Pressemitteilung vom 29. März 2011

Zur Entscheidung des Bundesverwaltungsgericht (BVerwG) in Leipzig über die Wirksamkeit städtebaulicher Verträge zu Eching-Ost (Zubringer zum Autobahnanschluss Eching-Ost)

Autobahnzubringer

Nach einer mündlichen Verhandlung hat das BVerwG entschieden, dass die Gemeinde Eching nicht zur Rückzahlung von Geldbeträgen verpflichtet ist, die sie aufgrund städtebaulicher Verträge erhalten hat.

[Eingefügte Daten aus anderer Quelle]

(** The block is the last one: the split stores through [NULL]. *)
Lemma take_block_tail s pre b size :
  state_ok s -> repr s (pre ++ [b]) -> splittable (b_size b) size ->
  before b (split_abs b size) -> valid s (b_addr (split_abs b size)) SIZEOF_HEADER ->
  take_block (b_addr b) size s = Fault (NULL + OFF_PREV).
Proof.
  intros Hok Hr Hsp Hlo Hv. unfold take_block. apply bind_fault.
  pose proof (proj2 (repr_at _ _ _ _ Hr)) as Hb.
  by apply (split_block_null s _ _ size Hok Hb).
Qed.

(** ** Extending the heap *)

(** The heap grows by the block and its header, and the new block is
    initialised; it becomes [first] only when there was none. *)
Lemma malloc_extend_run s size last :
  state_ok s -> 0 <= size -> size + SIZEOF_HEADER < SIZE_HALF -> is_size last ->
  fst (sbrk (size + SIZEOF_HEADER) (s_reg s)) <> SBRK_FAILED ->
  exists s', malloc_extend size last s = Ok (heap_hi (s_reg s) + SIZEOF_HEADER, s') /\
    s_reg s' = snd (sbrk (size + SIZEOF_HEADER) (s_reg s)) /\
    state_ok s' /\ heap_lo (s_reg s') = heap_lo (s_reg s) /\
    heap_hi (s_reg s') = heap_hi (s_reg s) + SIZEOF_HEADER + size /\
    s_first s' = (if decide (s_first s = NULL) then heap_hi (s_reg s) else s_first s) /\
    hdr_at s' (heap_hi (s_reg s)) (mkHeader NULL last size 0) /\
    same_bytes (fun a => heap_hi (s_reg s) <= a < heap_hi (s_reg s) + OFF_FREE + 1)
      (s_mem s) (s_mem s').
Proof.
  intros Hok Hsz Hhalf Hlast Hne. unfold malloc_extend.
  destruct (run_sbrk_ok s (wrap (size + SIZEOF_HEADER)) (size + SIZEOF_HEADER)
              (fun new_block => set_prev new_block last;; set_next new_block NULL;;
                 set_size new_block size;; set_free new_block 0;; f ← get_first;
                 (if decide (f = NULL) then set_first new_block else mret tt);;
                 mret (data_of new_block)) Hok)
    as (r' & Hreg & Hok' & Hlo & Hhi & ->); [mod_lia|done|]. clear Hne.
  pose proof (region_ok_bounds _ Hok). pose proof (region_ok_bounds _ Hok').
  destruct (init_header_run (upd_reg r' s) (heap_hi (s_reg s)) NULL last size 0
    (f ← get_first; (if decide (f = NULL) then set_first (heap_hi (s_reg s)) else mret tt);;
                    mret (data_of (heap_hi (s_reg s))))) as (s' & -> & (Hr & Hf & Hm) & Hh);
    [done|solve_valid|mod_lia..|].
  rewrite run_get_first, (data_of_valid s' (heap_hi (s_reg s)) SIZEOF_HEADER);
    [|by unfold state_ok; rewrite Hr|apply Hh|done].
  cbn [s_reg s_first upd_reg] in Hr, Hf. rewrite Hf.
  case_decide; (eexists; split; [reflexivity|]);
    unfold state_ok; cbn [s_reg s_first s_mem upd_first];
    rewrite Hr; (split; [done|]); (split; [done|]); (split; [done|]); (split; [lia|]);
    (split; [done|]); (split; [exact Hh|exact Hm]).
Qed.
(** ** The source *)

(** The walk back from the last block: [while(curr != first)
    if((curr->prev)->free) curr = curr->prev; else break;]. *)
Fixpoint free_walk (fuel : nat) (curr : Z) : M (state R) Z :=
  match fuel with
  | O => out_of_fuel
  | S f =>
      fs ← get_first;
      if decide (curr = fs) then mret curr
      else
        p ← get_prev curr;
        pf ← get_free p;
        if decide (pf = 0) then mret curr
        else p' ← get_prev curr; free_walk f p'
  end.

(** The body of [if(header->next == NULL)]: walk back, empty the directory
    when the walk reached [first], move the break. *)
Definition release_tail (fuel : nat) (header : Z) : M (state R) unit :=
  curr ← free_walk fuel header;
  fs ← get_first;
  (if decide (curr = fs) then set_first NULL else mret tt);;
  sys_brk curr;;
  mret tt.

Definition free (fuel : nat) (address : Z) : M (state R) unit :=
  if decide (address = NULL) then mret tt
  else
    let header := hdr_of address in
    set_free header 1;;
    n ← get_next header;
    if decide (n = NULL) then release_tail fuel header else mret tt.

(** The loop of [free_with_caution], from [curr]; [wfuel] is the fuel of
    the walk back. *)
Fixpoint caution_scan (wfuel fuel : nat) (header curr : Z) : M (state R) unit :=
  match fuel with
  | O => out_of_fuel
  | S f =>
      if decide (curr = NULL) then mret tt
      else if decide (curr = header) then
        set_free curr 1;;
        n ← get_next curr;
        if decide (n = NULL) then release_tail wfuel curr else mret tt
      else n ← get_next curr; caution_scan wfuel f header n
  end.

Definition free_with_caution (fuel : nat) (address : Z) : M (state R) unit :=
  curr ← get_first;
  if decide (address = NULL) then mret tt
  else caution_scan fuel fuel (hdr_of address) curr.

End Dealloc.

(** ** A heap to run on *)

(** Three tiled blocks in use. *)
Definition busy_blocks : list block :=
  [Block 4096 40 0; Block 4168 100 0; Block 4300 32 0].

Definition busy : state sim_region :=
  State (lay busy_blocks ∅) (SimRegion 4096 4364 8192) 4096.

(** ** Lists *)

Lemma head_addr_snoc l b nx nx' : head_addr (l ++ [b]) nx = head_addr (l ++ [b]) nx'.
Proof. by destruct l. Qed.

(** The first block of a list in address order is not a later one. *)
Lemma sorted_head_ne pre c post :
  pre <> [] -> sorted (pre ++ c :: post) -> b_addr c <> head_addr (pre ++ c :: post) NULL.
Proof.
  intros Hne Hs. apply sorted_left in Hs. destruct pre as [|x pre]; [done|].
  apply Forall_cons in Hs as [Hx _]. unfold before in Hx. cbn. mod_lia.
Qed.

Lemma snoc_middle {A} (l1 l2 : list A) x y l3 :
  l1 ++ (l2 ++ [x]) ++ y :: l3 = (l1 ++ l2) ++ x :: y :: l3.
Proof. by rewrite <- !app_assoc. Qed.

Lemma sorted_next_ne pre p c post :
  sorted (pre ++ p :: c :: post) -> b_addr c <> head_addr (pre ++ p :: c :: post) NULL.
Proof.
  rewrite (cons_middle p pre), app_assoc. apply sorted_head_ne. by destruct pre.
Qed.

Lemma held_snoc keep k : held (keep ++ [k]) <-> b_free k = 0.
Proof. unfold held. by rewrite last_snoc. Qed.

Section DeallocProofs.
Context `{HeapRegion R}.
Implicit Types (s : state R) (bs keep rel pre rest : list block) (b c p : block).

(** ** The walk back *)

(** From a block [c] with only free blocks [r1] between it and the blocks
    that stay, the walk stops at the first block of [r1], or at [c] when
    there is none.  It reads and does not write. *)
Lemma free_walk_list s keep r1 c r2 fuel :
  sorted (keep ++ r1 ++ c :: r2) -> repr s (keep ++ r1 ++ c :: r2) ->
  Forall (fun b => b_free b <> 0) r1 -> held keep -> (length r1 < fuel)%nat ->
  free_walk fuel (b_addr c) s = Ok (head_addr (r1 ++ [c]) NULL, s).
Proof.
  revert c r2 fuel.
  induction r1 as [|p r1 IH] using rev_ind; intros c r2 fuel Hs Hr Hfree Hheld Hf;
    (destruct fuel as [|f]; [cbn in Hf; lia|]); cbn [free_walk];
    rewrite run_get_first.
  - rewrite (proj1 Hr). cbn [app] in *. destruct keep as [|k keep _] using rev_ind.
    { cbn. by rewrite decide_True. }
    rewrite decide_False by (apply sorted_head_ne; [by destruct keep|done]).
    rewrite (run_get_prev _ _ _ _ (proj2 (repr_at _ _ _ _ Hr))). cbn [h_prev].
    rewrite last_addr_snoc. rewrite <- app_assoc in Hr.
    rewrite (run_get_free _ _ _ _ (proj2 (repr_at _ _ _ _ Hr))). cbn [h_free].
    apply held_snoc in Hheld. by rewrite decide_True.
  - rewrite snoc_middle in Hs, Hr.
    rewrite (proj1 Hr), decide_False by (by apply sorted_next_ne).
    pose proof (proj2 (repr_next _ _ _ _ _ Hr)) as Hc.
    rewrite (run_get_prev _ _ _ _ Hc). cbn [h_prev].
    rewrite (run_get_free _ _ _ _ (proj2 (repr_at _ _ _ _ Hr))). cbn [h_free].
    apply Forall_app in Hfree as [Hfree Hpf%Forall_inv].
    rewrite decide_False, (run_get_prev _ _ _ _ Hc) by done. cbn [h_prev].
    rewrite <- app_assoc in Hs, Hr.
    rewrite (IH p (c :: r2) f Hs Hr Hfree Hheld); [|rewrite length_app in Hf; cbn in Hf; lia].
    by rewrite <- app_assoc, !head_addr_app.
Qed.
(* ===== verification/Resize.v ===== *)
(** * [realloc] on lists of blocks

    [realloc_abs] is [realloc] of [src/dynalloc.c] as a function on the
    list of blocks and the segment: the null pointer, the last block, whose
    size is rewritten after the break has moved by the signed difference,
    the absorption of the free blocks behind the block ([absorb_abs]), and
    the fall back to [malloc], [copy_data] and [free] ([move_abs]), which is
    [malloc_abs] followed by [vacate].  The test [size_diff < 0] on a
    [size_t] never holds, so no path shrinks a block in place.
    [realloc_refines] shows that the code computes the function on a
    directory that meets the invariants, and that the data of the block is
    at the address returned; the theorems after it say what the function
    does to the invariants. *)

From Stdlib Require Import ZArith Lia.
From stdpp Require Import prelude sorting gmap.
From S2P Require Import Prelude.
From S2P Require Import Memory.
From S2P Require Import Region.
From S2P Require Import Machine.
From S2P Require Import Directory.
From S2P Require Import Alloc.
From S2P Require Import Dealloc.
From S2P Require Import Realloc.
From S2P Require Import Abstract.
From S2P Require Import Absorb.
From S2P Require Import Release.
From S2P Require Import Limits.
From S2P Require Import Move.

#[local] Open Scope Z_scope.

Section Resize.
Context `{HeapRegion R}.

(** How a call of [realloc] ends: it returns the address it was given, or
    another one, with the list and the segment it leaves, or it faults. *)
Inductive regrown : Type :=
| Stayed (bs : list block) (r : R)
| Moved (p : Z) (bs : list block) (r : R)
| Lost (a : Z).

(** The last lines of [realloc] for the block [b] of the list [bs]:
    [malloc], [copy_data], [free].  There is no case for
    [if(!new_address)]: [malloc] does not return the null pointer.
    [copy_data] copies the old size: into a block of the list when the
    request is not smaller, and into a new block at the break, where a
    smaller request makes the copy run into the break.  The function is
    not defined on a smaller request served from the list, where the copy
    overwrites what follows the bytes requested, nor on a free block, which
    [malloc] may hand out again. *)
Definition move_abs (r : R) (size : Z) (b : block) (bs : list block) : option regrown :=
  if decide (b_free b = 0) then
    match malloc_abs r size bs with
    | Some (Took p bs1) =>
        if decide (b_size b <= clamp size) then Some (Moved p (vacate (b_addr b) bs1) r)
        else None
    | Some (Grew p bs1 _ r') =>
        if decide (b_size b <= clamp size) then Some (Moved p (vacate (b_addr b) bs1) r')
        else Some (Lost (p + clamp size))
    | Some (Died a) => Some (Lost a)
    | None => None
    end
  else None.

(** The block [if((header->next)->free)] of [realloc] for the block [b]
    followed by the free block [n]: the loop runs off the end of the list
    when every block behind [n] is free. *)
Definition absorb_abs (r : R) (size : Z) (pre : list block) (b n : block) (rest : list block) :
    option regrown :=
  let diff := size_diff size (b_size b) in
  let '(n', rest') := absorb n rest in
  match rest' with
  | [] => Some (Lost (NULL + OFF_FREE))
  | u :: _ =>
      if decide (diff <= b_size n') then
        if decide (splittable (b_size n') diff) then
          if decide (before n' (split_abs n' diff) /\ before (split_abs n' diff) u)
          then Some (Stayed (pre ++ merge_abs b n' :: split_abs n' diff :: rest') r)
          else None
        else Some (Stayed (pre ++ merge_abs b n' :: rest') r)
      else move_abs r size b (pre ++ b :: n' :: rest')
  end.

(** [realloc] on the list [bs] and the segment [r].  There is no case
    for [if(size_diff < 0)]: the difference is a [size_t]
    ([size_diff_not_neg]).  The last block is the one that has no [next];
    the result of [sbrk] is not looked at.  The function is not defined on
    an address that is not the data of a block of the list, nor when the
    break would move below the header of the last block. *)
Definition realloc_abs (r : R) (address size : Z) (bs : list block) : option regrown :=
  if decide (address = NULL) then Some (Stayed bs r)
  else match locate (hdr_of address) [] bs with
       | None => None
       | Some (pre, b, []) =>
           let r' := snd (sbrk (regrow size (b_size b)) r) in
           if decide (b_addr b + SIZEOF_HEADER <= heap_hi r')
           then Some (Stayed (pre ++ [resized b size]) r') else None
       | Some (pre, b, n :: rest) =>
           if decide (b_free n = 0) then move_abs r size b bs
           else absorb_abs r size pre b n rest
       end.

(** The list a call leaves, when it returns. *)
Definition remains (o : regrown) : list block :=
  match o with
  | Stayed bs _ | Moved _ bs _ => bs
  | Lost _ => []
  end.

(** The state [s'] holds the list [bs] in the segment [r], and the [old]
    bytes at [dst] are the bytes [s] had at [src]. *)
Definition arrived (s s' : state R) (bs : list block) (r : R) (src dst old : Z) : Prop :=
  state_ok s' /\ repr s' bs /\ s_reg s' = r /\
  forall j, 0 <= j < old ->
    load_byte (s_mem s') (dst + j) = load_byte (s_mem s) (src + j).

(** The run [run] ends as [o] says, and the [old] bytes [s] had at
    [address] are at the address returned. *)
Definition ends (run : res (Z * state R)) (s : state R) (address old : Z) (o : regrown) : Prop :=
  match o with
  | Stayed bs r => exists s', run = Ok (address, s') /\ arrived s s' bs r address address old
  | Moved p bs r => exists s', run = Ok (p, s') /\ arrived s s' bs r address p old
  | Lost a => run = Fault a
  end.
Lemma other_flag_is_uncompleted_never_overdue_witness :
  exists st st',
    calculate_task_stats (mk_datetime 2025 6 15 10 30 0 0)
      [mk_task "alice" "t" "d" "2020-01-01" "2020-02-01" "yes"] = Ok st
    /\ calculate_task_stats (mk_datetime 2025 6 15 10 30 0 0) [] = Ok st'
    /\ uncompleted st = uncompleted st' + 1
    /\ overdue_uncompleted st = overdue_uncompleted st'.
Proof.
  apply (other_flag_is_uncompleted_never_overdue
           (mk_datetime 2025 6 15 10 30 0 0) [] []
           (mk_task "alice" "t" "d" "2020-01-01" "2020-02-01" "yes"));
    discriminate.
Defined.

(** ** Dictionaries *)

Lemma dict_get_set_same {V : Type} (k : string) (v : V) (d : dict V) :
  dict_get k (dict_set k v d) = Some v.
Proof.
  induction d as [|[k' v'] d IH]; cbn.
  - now rewrite String.eqb_refl.
  - destruct (k' =? k)%string eqn:E; cbn; rewrite E; auto.
Qed.

Lemma dict_get_set_other {V : Type} (u k : string) (v : V) (d : dict V) :
  u <> k -> dict_get u (dict_set k v d) = dict_get u d.
Proof.
  intros N. induction d as [|[k' v'] d IH]; cbn.
  - apply String.eqb_neq in N. rewrite String.eqb_sym in N.
    now rewrite N.
  - destruct (k' =? k)%string eqn:E; cbn.
    + apply String.eqb_eq in E. subst k'.
      assert (F : (k =? u)%string = false)
        by (apply String.eqb_neq; congruence).
      now rewrite F.
    + destruct (k' =? u)%string; auto.
Qed.

Lemma dict_keys_set_present {V : Type} (k : string) (v c : V) (d : dict V) :
  dict_get k d = Some c -> dict_keys (dict_set k v d) = dict_keys d.
Proof.
  induction d as [|[k' v'] d IH]; cbn; [discriminate|].
  destruct (k' =? k)%string; cbn; [reflexivity|].
  intros H. unfold dict_keys in IH. now rewrite IH.
Qed.

Lemma dict_mem_keys {V : Type} (k : string) (d : dict V) :
  dict_mem k d = true <-> In k (dict_keys d).
Proof.
  unfold dict_mem. induction d as [|[k' v'] d IH]; cbn.
  - split; [discriminate|tauto].
  - destruct (k' =? k)%string eqn:E.
    + apply String.eqb_eq in E. tauto.
    + apply String.eqb_neq in E. rewrite IH. tauto.
Qed.

Lemma dict_get_map_values {V W : Type} (g : V -> W) (k : string) (d : dict V) :
  dict_get k (map_values g d) = option_map g (dict_get k d).
Proof.
  induction d as [|[k' v'] d IH]; cbn; [reflexivity|].
  destruct (k' =? k)%string; auto.
Qed.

( Auf die beiliegende Pressemitteilung des BVerwG wird verwiesen)

 

Somit steht rechtskräftig fest, dass die Gemeinde Eching zu Recht einen Teil der Kosten für die Erstellung von Verkehrsanlagen in Eching -Ost über städtebauliche Verträge vereinbaren durfte.

 

Nachdem auch die Normenkontrollklagen gegen die aktuellen Fassungen der Bebauungspläne zurückgewiesen wurden, steht fest, dass die Planungen der Gemeinde Eching und deren Finanzierung korrekt und rechtmäßig waren.

 

Im Hinblick auf die Ertüchtigung der Verkehrssituation in Eching - Ost stehen nun noch Entschädigungsfestsetzungen der Enteignungsbehörde (Landratsamt Freising) zu Straßengrundstücken aus. Wir bitten das Landratsamt Freising sehr darum, dass diese Enteignungsverfahren zügig weitergeführt und zum Abschluss gebracht werden. Für nachzuzahlende Geldbeträge sind seitens der Gemeinde Eching Rückstellungen gebildet worden.